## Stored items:
(** The lines of the connection event for a numeric session id. *)
Lemma connection_lines_decimal (now : Q) (lead : ascii) (more fraction : chars) :
  is_digit lead = true ->
  forallb is_digit more = true ->
  forallb is_digit fraction = true ->
  Server.connection_lines now (decimal lead more fraction)
  = [mkLine now "event: connection";
     mkLine now ("data: " ++ decimal lead more fraction)%string;
     mkLine now ""].
Proof.
  intros Hlead Hmore Hfrac.
  unfold Server.connection_lines, Server.connection_event, splitlines, newline, decimal, text_of.
  set (sid := lead :: more ++ ascii_of_nat 46 :: fraction).
  assert (Hsid : Forall (fun c => (N_of_ascii c =? 10)%N = false) sid).
  { unfold sid.
    change (lead :: more ++ ascii_of_nat 46 :: fraction)
      with ((lead :: more) ++ ascii_of_nat 46 :: fraction).
    apply Forall_app. split.
    - apply digit_not_line_feed. cbn [forallb]. now rewrite Hlead, Hmore.
    - constructor; [reflexivity | now apply digit_not_line_feed]. }
  clearbody sid.
  change ("event: connection" ++ String (ascii_of_nat 10) "" ++ "data: "
          ++ string_of_list_ascii sid
          ++ String (ascii_of_nat 10) "" ++ String (ascii_of_nat 10) "")%string
    with (string_of_list_ascii (list_ascii_of_string "event: connection")
          ++ String (ascii_of_nat 10)
               (string_of_list_ascii (list_ascii_of_string "data: " ++ sid)
                ++ String (ascii_of_nat 10) (String (ascii_of_nat 10) "")))%string.
  rewrite lines_from_line by (repeat constructor).
  rewrite lines_from_line
    by (apply Forall_app; split; [repeat constructor | assumption]).
  reflexivity.
Qed.
(** A successful construction, taken apart. *)
Lemma init_ok_parts sum_data lt ec blank_correct mass_rsd add_noise ir :
  IsotopeResult_init from_csv rng least_squares nnls norm sqrt
    sum_data lt ec blank_correct mass_rsd add_noise = Ok ir ->
  exists fr m R F c dpk rmse warn Fpk res14 d13 Fm',
    _extract_isotopes from_csv rng sum_data mass_rsd add_noise = Ok fr /\
    (if blank_correct
     then _blank_correct (map inject_Z (t0_frac fr)) (map inject_Z (tf_frac fr))
            (mass_frac fr) (R13_frac fr) (Fm_frac fr)
     else Ok (mass_frac fr, R13_frac fr, Fm_frac fr)) = Ok (m, R, F) /\
    rows5 (map inject_Z (t0_frac fr)) (map inject_Z (tf_frac fr)) m
          (map _R13_to_d13C R) F = Ok (fraction_info ir) /\
    _calc_cont_ptf lt ec (map inject_Z (t0_frac fr)) (map inject_Z (tf_frac fr))
      = Ok c /\
    _fit_R13_peak least_squares norm sqrt R (ind_wgh c) lt ec = Ok (dpk, rmse, warn) /\
    nnls (cont_ptf c) F = Ok (Fpk, res14) /\
    repeat_last dpk
      (Z.of_nat (length (ec_rel_area ec)) - Z.of_nat (shape1 (ec_peaks ec))) = Ok d13 /\
    repeat_last Fpk
      (Z.of_nat (length (ec_rel_area ec)) - Z.of_nat (shape1 (ec_peaks ec))) = Ok Fm' /\
    rows3 (map (fun a => a * sum m) (ec_rel_area ec)) d13 Fm' = Ok (peak_info ir) /\
    warned ir = warn.
Proof.
  unfold IsotopeResult_init. intros H.
  destruct (_extract_isotopes _ _ _ _ _) as [fr |]; [| discriminate H].
  cbn [bind] in H.
  match type of H with
  | bind ?b _ = _ => destruct b as [[[m R] F] |] eqn:Hb; [| discriminate H]
  end.
  cbn [bind] in H.
  destruct (rows5 _ _ _ _ _) as [fi |] eqn:Hfi; [| discriminate H]. cbn [bind] in H.
  destruct (_calc_cont_ptf _ _ _ _) as [c |] eqn:Hc; [| discriminate H].
  cbn [bind] in H.
  destruct (thermogram lt ec) as [tg |]; [| discriminate H]. cbn [bind] in H.
  destruct (zip_with Qminus _ m) as [dm |]; [| discriminate H]. cbn [bind] in H.
  destruct (_fit_R13_peak _ _ _ _ _ _ _) as [[[dpk rmse] warn] |] eqn:Hfit;
    [| discriminate H].
  cbn [bind] in H.
  destruct (nnls _ _) as [[Fpk res14] |] eqn:Hn; [| discriminate H]. cbn [bind] in H.
  rewrite length_map in H.
  destruct (repeat_last dpk _) as [d13 |] eqn:H13; [| discriminate H].
  cbn [bind] in H.
  destruct (repeat_last Fpk _) as [Fm' |] eqn:H14; [| discriminate H].
  cbn [bind] in H.
  destruct (rows3 _ _ _) as [pi |] eqn:Hpi; [| discriminate H]. cbn [bind] in H.
  injection H as <-. cbn [fraction_info peak_info warned].
  exists fr, m, R, F, c, dpk, rmse, warn, Fpk, res14, d13, Fm'.
  repeat (split; [first [reflexivity | assumption] |]). reflexivity.
Qed.

(** X28: what the 13C fit reports: the peak values are the solver's ratios
    on the d13C scale, a warning is flagged exactly when the solver did not
    succeed, and the RMSE is the norm, over the square root of the number of
    fractions, of the solver's residuals carried to the d13C scale, that is
    multiplied by [-1000/Rpdb]. *)
Theorem fit_R13_peak_reports (R13_frac : list Q) (ind_wgh : list Z)
    (lt : LaplaceTransform) (ec : EnergyComplex) (res : lsq_result)
    (dpk : list Q) (rmse : Q) (warn : bool) :
  least_squares (fun r => _R13_diff r R13_frac ind_wgh lt ec)
    (repeat (Rpdb * 1) (shape1 (ec_peaks ec))) = Ok res ->
  _fit_R13_peak least_squares norm sqrt R13_frac ind_wgh lt ec = Ok (dpk, rmse, warn) ->
  dpk = map _R13_to_d13C (lsq_x res) /\
  warn = negb (lsq_success res) /\
  exists diff,
    rmse = norm diff / sqrt (nat_Q (length R13_frac)) /\
    length diff = length R13_frac /\
    Forall2 (fun d f => d == - (1000 / Rpdb) * f) diff (lsq_fun res).
Proof.
  intros Hls H. unfold _fit_R13_peak in H. rewrite Hls in H. cbn [bind] in H.
  destruct (zip_with Qplus (lsq_fun res) R13_frac) as [pred |] eqn:Hp;
    [| discriminate H].
  cbn [bind] in H.
  destruct (zip_with Qminus _ _) as [diff |] eqn:Hd; [| discriminate H].
  cbn [bind] in H. injection H as <- <- <-.
  split; [reflexivity |]. split; [reflexivity |].
  exists diff. split; [reflexivity |].
  pose proof (zip_with_length _ _ _ _ Hd) as [Hl _]. rewrite length_map in Hl.
  split; [exact Hl |].
  clear - Hp Hd. revert pred diff R13_frac Hp Hd.
  induction (lsq_fun res) as [| f fs IH]; intros pred diff R Hp Hd;
    destruct R as [| x R]; simpl in Hp; try discriminate Hp.
  - injection Hp as <-. simpl in Hd. injection Hd as <-. constructor.
  - bind_ok Hp. injection Hp as <-. simpl in Hd. bind_ok Hd. injection Hd as <-.
    constructor; [| eapply IH; eassumption].
    unfold _R13_to_d13C, Rpdb. field.
Qed.

(** X24: a constructed result has one row per fraction in its fraction
    table and one row per original peak (one per entry of [rel_area]) in
    its peak table; construction never succeeds when [rel_area] has fewer
    entries than there are combined peaks. *)
Theorem init_table_shapes sum_data lt ec blank_correct mass_rsd add_noise ir fr :
  IsotopeResult_init from_csv rng least_squares nnls norm sqrt
    sum_data lt ec blank_correct mass_rsd add_noise = Ok ir ->
  _extract_isotopes from_csv rng sum_data mass_rsd add_noise = Ok fr ->
  length (fraction_info ir) = length (t0_frac fr) /\
  length (peak_info ir) = length (ec_rel_area ec) /\
  (shape1 (ec_peaks ec) <= length (ec_rel_area ec))%nat /\
  (shape1 (ec_peaks ec) <= length (t0_frac fr))%nat.
Proof.
  intros H Hex.
  destruct (init_ok_parts _ _ _ _ _ _ _ H)
    as (fr' & m & R & F & c & dpk & rmse & warn & Fpk & res14 & d13 & Fm'
        & Hex' & _ & Hfi & Hc & _ & _ & H13 & _ & Hpi & _).
  rewrite Hex in Hex'. injection Hex' as <-.
  destruct (rows5_columns _ _ _ _ _ _ Hfi) as (H1 & _).
  destruct (rows3_columns _ _ _ _ Hpi) as (H2 & _).
  destruct (repeat_last_ok _ _ _ H13) as [Hk _].
  apply (f_equal (@length Q)) in H1, H2. rewrite !length_map in H1, H2.
  repeat split; try lia.
  unfold _calc_cont_ptf in Hc.
  destruct (column_stack2 _ _); [| discriminate Hc]. cbn [bind] in Hc.
  rewrite length_map in Hc.
  destruct (Nat.ltb_spec (length (t0_frac fr)) (shape1 (ec_peaks ec)));
    [discriminate Hc | assumption].
Qed.

(** X25: in a constructed result the mass of each peak is its relative area
    times the total of the fraction table's masses, so the peak masses add
    up to that total times the sum of the relative areas. *)
Theorem init_peak_masses sum_data lt ec blank_correct mass_rsd add_noise ir :
  IsotopeResult_init from_csv rng least_squares nnls norm sqrt
    sum_data lt ec blank_correct mass_rsd add_noise = Ok ir ->
  let total := sum (map (fun row => snd (fst (fst row))) (fraction_info ir)) in
  map (fun row => fst (fst row)) (peak_info ir)
  = map (fun a => a * total) (ec_rel_area ec) /\
  sum (map (fun row => fst (fst row)) (peak_info ir))
  == sum (ec_rel_area ec) * total.
Proof.
  intros H.
  destruct (init_ok_parts _ _ _ _ _ _ _ H)
    as (fr & m & R & F & c & dpk & rmse & warn & Fpk & res14 & d13 & Fm'
        & _ & _ & Hfi & _ & _ & _ & _ & _ & Hpi & _).
  destruct (rows5_columns _ _ _ _ _ _ Hfi) as (_ & _ & H3 & _).
  destruct (rows3_columns _ _ _ _ Hpi) as (H1 & _).
  cbv zeta. rewrite H3, H1. split; [reflexivity |].
  generalize (sum m) as t. generalize (ec_rel_area ec) as l. clear.
  intros l t. induction l as [| a l IH]; simpl; [ring | rewrite IH; ring].
Qed.

(** X26: without blank correction and without noise the fraction table
    reports the input table: its mass and Fm columns are the table's
    [ug_frac] and [Fm] columns from the third row on, and its d13C column
    equals the table's [d13C] column from the third row on. *)
Theorem init_reports_table df lt ec mass_rsd ir :
  IsotopeResult_init from_csv rng least_squares nnls norm sqrt
    (SumFrame df) lt ec false mass_rsd false = Ok ir ->
  exists ug d13C Fm,
    getattr df "ug_frac" = Ok ug /\ getattr df "d13C" = Ok d13C /\
    getattr df "Fm" = Ok Fm /\
    Forall2 Qeq (map (fun row => snd (fst (fst row))) (fraction_info ir)) (slice_2 ug) /\
    Forall2 Qeq (map (fun row => snd (fst row)) (fraction_info ir)) (slice_2 d13C) /\
    Forall2 Qeq (map (fun row => snd row) (fraction_info ir)) (slice_2 Fm).
Proof.
  intros H.
  destruct (init_ok_parts _ _ _ _ _ _ _ H)
    as (fr & m & R & F & c & dpk & rmse & warn & Fpk & res14 & d13 & Fm'
        & Hex & Hb & Hfi & _).
  injection Hb as <- <- <-.
  destruct (rows5_columns _ _ _ _ _ _ Hfi) as (_ & _ & H3 & H4 & H5).
  rewrite H3, H4, H5.
  destruct (extract_ok_parts _ _ _ _ _ _ Hex)
    as (df' & st & s0 & ug & d & Fc & e0 & e1 & e2 & dn & Hdf & _ & _ & Hug & Hd & HF
        & _ & _ & Hm & Hdn & HR & HFm & Hz).
  injection Hdf as <-. destruct (Hz eq_refl) as (Z0 & Z1 & Z2).
  exists ug, d, Fc. repeat split; try assumption.
  - eapply zip_plus_zero_id; eassumption.
  - rewrite HR. apply roundtrip_list. eapply zip_plus_zero_id; eassumption.
  - eapply zip_plus_zero_id; eassumption.
Qed.

Lemma nth_error_repeated_tail (x : list Q) (l : Q) (k i : nat) (v : Q) :
  (length x <= i)%nat ->
  nth_error (x ++ map (fun one => l * one) (repeat 1 k)) i = Some v -> v == l.
Proof.
  intros Hi Hv. rewrite nth_error_app2 in Hv by exact Hi.
  apply nth_error_In, in_map_iff in Hv. destruct Hv as (one & <- & Hone).
  apply repeat_spec in Hone. subst one. ring.
Qed.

## Exercise goal:
What is the number of lines in these records that contain "Qminus"? Reply with the number only.

## Result below:
2